(* ===== verification/ServerApi.v ===== *)
(** * The internal HTTP API (server.go: auth, handlers, routes)

    Each handler is a function of the parsed request, in the state made of the
    server and the secret store: what the router binds in the path, the identity
    that [auth] put in the context, and the decoded body ([None] where decoding
    fails).  The reply is the status and the body.  Logging and metrics are left
    out. *)

From S2P Require Import Prelude GoStrings RunModel SchedulerPort Identity Authorization Plans Reports ObjectStore Server.

Local Open Scope go_scope.

(** ** Requests and replies *)

Inductive Body :=
  | BPlan (p : Plan)
  | BSecrets (m : gmap string string)
  | BInfos (l : list (string * string))
  | BOk
  | BCache (hit : bool) (putUrl : string) (getUrl : option string)
  | BUrl (u : string).

Inductive Reply :=
  | HttpError (status : nat) (msg : string)
  | JSON (b : Body).

Inductive Endpoint :=
  | EHealthz
  | EPlan (id : string)
  | ESecrets (id : string) (req : option (list Ref))
  | EStatus (id : string) (success : option bool)
  | EObserved (id : string) (phase : option ObservedPhase)
  | ECacheResolve (id : string) (body : option (string * list string))
  | EArtifactUpload (id name : string)
  | EArtifactDownload (id name : string)
  | ESecretList
  | ESecretPut (body : option (string * string * string))
  | ESecretDelete (scope name : string).

(** The durable store of sealed secrets (security/secret/store.go). *)
Class SecretStore (X : Type) := {
  GetSecret : string → string → M X string;
  PutSecret : string → string → string → M X unit;
  DeleteSecret : string → string → M X unit;
  ListSecrets : M X (list (string * string))
}.

Section api.
Context `{Unicode} `{Sha256} {D A X : Type} `{DurableStore D} `{SecretStore X}.
Context (detailsBase : string).
(** Options: is there a secret store, the development secrets, the S3 client. *)
Context (hasSecretStore : bool) (SecretValues : gmap string string) (S3 : option ObjectClient).

Abbreviation St := (server D A * X)%type.

Definition onServer {Y} (m : M (server D A) Y) : M St Y :=
  fun s => let '(v, r) := m (fst s) in ((v, snd s), r).
Definition onSecrets {Y} (m : M X Y) : M St Y :=
  fun s => let '(x, r) := m (snd s) in ((fst s, x), r).

(** Go on with the result, or answer with the reply. *)
Definition orReply {Y} (m : M St Y) (no : Reply) (k : Y → M St Reply) : M St Reply :=
  fun s => match m s with
           | (s', Ok y) => k y s'
           | (s', Err _) => (s', Ok no)
           | (s', Panic) => (s', Panic)
           end.

Definition reply (status : nat) (msg : string) : M St Reply := mret (HttpError status msg).
Definition ok_reply (b : Body) : M St Reply := mret (JSON b).

Definition fromOutcome {Y} (o : outcome string Y) : M St Y :=
  fun s => match o with
           | Ok y => (s, Ok y)
           | Err e => (s, Err (ErrOther e))
           | Panic => (s, Panic)
           end.

(** ** Handlers *)

(** [jobFromPath]: the reply that ends the request, or nothing to object. *)
Definition jobFromPath (id : string) (ident : option Identity) : Reply + Identity :=
  if bool_decide (id = "") then inl (HttpError 400 "missing job run id")
  else match ident with
       | None => inl (HttpError 401 "missing identity")
       | Some ident =>
           match AuthorizeExecution ident id with
           | Ok _ => inr ident
           | _ => inl (HttpError 403 "identity not bound to this job run")
           end
       end.

Definition onJob (id : string) (ident : option Identity) (k : Identity → M St Reply) : M St Reply :=
  match jobFromPath id ident with
  | inl r => mret r
  | inr i => k i
  end.

Definition getPlan (id : string) : M St Plan :=
  fun s => fromOutcome (GetPlan id (splans (fst s))) s.

Definition handlePlan (id : string) (ident : option Identity) : M St Reply :=
  onJob id ident (fun i =>
    if negb (HasScope i ScopePlanRead) then reply 403 "missing scope plan:read"
    else orReply (getPlan id) (HttpError 404 "plan not found") (fun p => ok_reply (BPlan p))).

Definition planRefs (p : Plan) : list Ref :=
  map (fun sr => {| RefScope := SRScope sr; RefName := SRName sr |}) (PSecretRefs p).

Definition secret_key (r : Ref) : string := RefScope r +:+ "/" +:+ RefName r.

Definition add_dev_secret (r : Ref) (out : gmap string string) : gmap string string :=
  match SecretValues !! secret_key r with
  | Some v => <[secret_key r := v]> out
  | None => out
  end.

(** One allowed reference: the store first, then the development secrets. *)
Definition resolve_secret (r : Ref) (out : gmap string string) : M St (gmap string string) :=
  if hasSecretStore then
    fun s => match onSecrets (GetSecret (RefScope r) (RefName r)) s with
             | (s', Ok v) => (s', Ok (<[secret_key r := v]> out))
             | (s', Err _) => (s', Ok (add_dev_secret r out))
             | (s', Panic) => (s', Panic)
             end
  else mret (add_dev_secret r out).

Fixpoint resolve_secrets (rs : list Ref) (out : gmap string string) : M St (gmap string string) :=
  match rs with
  | [] => mret out
  | r :: rs' => let* out' := resolve_secret r out in resolve_secrets rs' out'
  end.

(** The trust of a job the map does not know is the empty string. *)
Definition trust_of (id : string) (s : server D A) : TrustLevel := default (TrustOther "") (strust s !! id).

Definition handleSecrets (id : string) (ident : option Identity) (req : option (list Ref)) : M St Reply :=
  onJob id ident (fun i =>
    if negb (HasScope i ScopeSecretsRead) then reply 403 "missing scope secrets:read"
    else match req with
         | None => reply 400 "malformed request"
         | Some requested =>
             orReply (getPlan id) (HttpError 404 "plan not found") (fun p s =>
               let decision := DecideSecrets i requested (planRefs p) (trust_of id (fst s)) in
               (let* out := resolve_secrets (Allowed decision) ∅ in ok_reply (BSecrets out)) s)
         end).

(** The projection and the report that follows it. *)
Definition project_and_report (now : Time) (id : string) (phase : ObservedPhase) : M St Reply :=
  orReply (onServer (projectObserved now id phase)) (HttpError 500 "projection failed") (fun _ =>
    let* _ := onServer (reportCheck detailsBase id) in ok_reply BOk).

Definition handleStatus (now : Time) (id : string) (ident : option Identity) (success : option bool)
    : M St Reply :=
  onJob id ident (fun i =>
    if negb (HasScope i ScopeStatusWrite) then reply 403 "missing scope status:write"
    else match success with
         | None => reply 400 "malformed result"
         | Some b => project_and_report now id (if b then PhaseSucceeded else PhaseFailed)
         end).

Definition handleObserved (now : Time) (id : string) (ident : option Identity) (phase : option ObservedPhase)
    : M St Reply :=
  if bool_decide (id = "") then reply 400 "missing job run id"
  else match ident with
       | None => reply 401 "missing identity"
       | Some i =>
           match AuthorizeObservation i id with
           | Ok _ =>
               match phase with
               | None => reply 400 "malformed body"
               | Some ph => project_and_report now id ph
               end
           | _ => reply 403 "identity may not observe this job run"
           end
       end.

(** The repository and the run of a job. *)
Definition with_run (id : string) (k : JobRunRecord → RunRecord → M St Reply) : M St Reply :=
  orReply (onServer (onD (GetJobRun id))) (HttpError 404 "job not found") (fun job =>
    orReply (onServer (onD (GetRun (JRunID job)))) (HttpError 404 "run not found") (fun run => k job run)).

Definition handleCacheResolve (id : string) (ident : option Identity)
    (body : option (string * list string)) : M St Reply :=
  onJob id ident (fun i =>
    if negb (HasScope i ScopePlanRead) && negb (HasScope i ScopeStatusWrite) then reply 403 "missing scope"
    else match S3 with
    | None => reply 501 "cache storage not configured"
    | Some client =>
        match body with
        | None => reply 400 "malformed body"
        | Some (key, restoreKeys) =>
            if bool_decide (key = "") then reply 400 "key is required"
            else with_run id (fun _ run =>
              let repo := EvRepository (REvent run) in
              orReply (fromOutcome (CacheResolve (client := client) repo key restoreKeys))
                (HttpError 500 "cache resolve failed") (fun '(hit, hitKey) =>
              orReply (fromOutcome (CachePutURL (client := client) repo key))
                (HttpError 500 "presign put failed") (fun putURL =>
              if hit then
                orReply (fromOutcome (CacheGetURL (client := client) hitKey))
                  (HttpError 500 "presign get failed") (fun getURL => ok_reply (BCache true putURL (Some getURL)))
              else ok_reply (BCache false putURL None))))
        end
    end).

Definition bad_artifact_name (name : string) : bool :=
  bool_decide (name = "") || contains name "/" || contains name "..".

Definition handleArtifactUpload (id name : string) (ident : option Identity) : M St Reply :=
  onJob id ident (fun i =>
    if negb (HasScope i ScopeStatusWrite) then reply 403 "missing scope status:write"
    else match S3 with
    | None => reply 501 "artifact storage not configured"
    | Some client =>
        if bad_artifact_name name then reply 400 "invalid artifact name"
        else with_run id (fun job run =>
          orReply (fromOutcome (ArtifactPutURL (client := client) (EvRepository (REvent run)) (JRunID job) name))
            (HttpError 500 "presign failed") (fun u => ok_reply (BUrl u)))
    end).

Definition handleArtifactDownload (id name : string) (ident : option Identity) : M St Reply :=
  onJob id ident (fun i =>
    if negb (HasScope i ScopePlanRead) then reply 403 "missing scope plan:read"
    else match S3 with
    | None => reply 501 "artifact storage not configured"
    | Some client =>
        if bad_artifact_name name then reply 400 "invalid artifact name"
        else with_run id (fun job run =>
          orReply (fromOutcome (ArtifactGetURL (client := client) (EvRepository (REvent run)) (JRunID job) name))
            (HttpError 500 "presign failed") (fun u => ok_reply (BUrl u)))
    end).

Definition handleSecretPut (body : option (string * string * string)) : M St Reply :=
  if negb hasSecretStore then reply 501 "secret storage not configured"
  else match body with
       | None => reply 400 "malformed body"
       | Some (scope, name, value) =>
           if bool_decide (scope = "") || bool_decide (name = "") || bool_decide (value = "")
           then reply 400 "scope, name and value are required"
           else orReply (onSecrets (PutSecret scope name value)) (HttpError 500 "put secret failed")
                  (fun _ => ok_reply BOk)
       end.

Definition handleSecretList : M St Reply :=
  if negb hasSecretStore then reply 501 "secret storage not configured"
  else orReply (onSecrets ListSecrets) (HttpError 500 "list secrets failed") (fun l => ok_reply (BInfos l)).

Definition handleSecretDelete (scope name : string) : M St Reply :=
  if negb hasSecretStore then reply 501 "secret storage not configured"
  else if bool_decide (scope = "") || bool_decide (name = "") then reply 400 "scope and name are required"
  else orReply (onSecrets (DeleteSecret scope name)) (HttpError 500 "delete secret failed")
         (fun _ => ok_reply BOk).

(** ** Authentication and routes *)

(** [auth]: the identity of the bearer token, or the reply that refuses. *)
Definition auth {E} (verify : string → outcome E Identity) (header : string)
    (next : option Identity → M St Reply) : M St Reply :=
  if negb (has_prefix header "Bearer ") then reply 401 "missing bearer token"
  else match verify (trim_prefix header "Bearer ") with
       | Err _ => reply 401 "invalid token"
       | Panic => fun s => (s, Panic)
       | Ok ident => next (Some ident)
       end.

(** The router: the job endpoints are behind [auth], the others are not. *)
Definition serve {E} (verify : string → outcome E Identity) (now : Time) (header : string) (e : Endpoint)
    : M St Reply :=
  let authenticated := auth verify header in
  match e with
  | EHealthz => ok_reply BOk
  | EPlan id => authenticated (handlePlan id)
  | ESecrets id req => authenticated (fun i => handleSecrets id i req)
  | EStatus id success => authenticated (fun i => handleStatus now id i success)
  | EObserved id phase => authenticated (fun i => handleObserved now id i phase)
  | ECacheResolve id body => authenticated (fun i => handleCacheResolve id i body)
  | EArtifactUpload id name => authenticated (handleArtifactUpload id name)
  | EArtifactDownload id name => authenticated (handleArtifactDownload id name)
  | ESecretList => handleSecretList
  | ESecretPut body => handleSecretPut body
  | ESecretDelete scope name => handleSecretDelete scope name
  end.
End api.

::::::

- **What needs to be done**:
Using the listing above, print the line containing "(next : option" and every line after it exactly, up to and including the last.

- **Answer to this problem**:
    (next : option Identity → M St Reply) : M St Reply :=
  if negb (has_prefix header "Bearer ") then reply 401 "missing bearer token"
  else match verify (trim_prefix header "Bearer ") with
       | Err _ => reply 401 "invalid token"
       | Panic => fun s => (s, Panic)
       | Ok ident => next (Some ident)
       end.

(** The router: the job endpoints are behind [auth], the others are not. *)
Definition serve {E} (verify : string → outcome E Identity) (now : Time) (header : string) (e : Endpoint)
    : M St Reply :=
  let authenticated := auth verify header in
  match e with
  | EHealthz => ok_reply BOk
  | EPlan id => authenticated (handlePlan id)
  | ESecrets id req => authenticated (fun i => handleSecrets id i req)
  | EStatus id success => authenticated (fun i => handleStatus now id i success)
  | EObserved id phase => authenticated (fun i => handleObserved now id i phase)
  | ECacheResolve id body => authenticated (fun i => handleCacheResolve id i body)
  | EArtifactUpload id name => authenticated (handleArtifactUpload id name)
  | EArtifactDownload id name => authenticated (handleArtifactDownload id name)
  | ESecretList => handleSecretList
  | ESecretPut body => handleSecretPut body
  | ESecretDelete scope name => handleSecretDelete scope name
  end.
End api.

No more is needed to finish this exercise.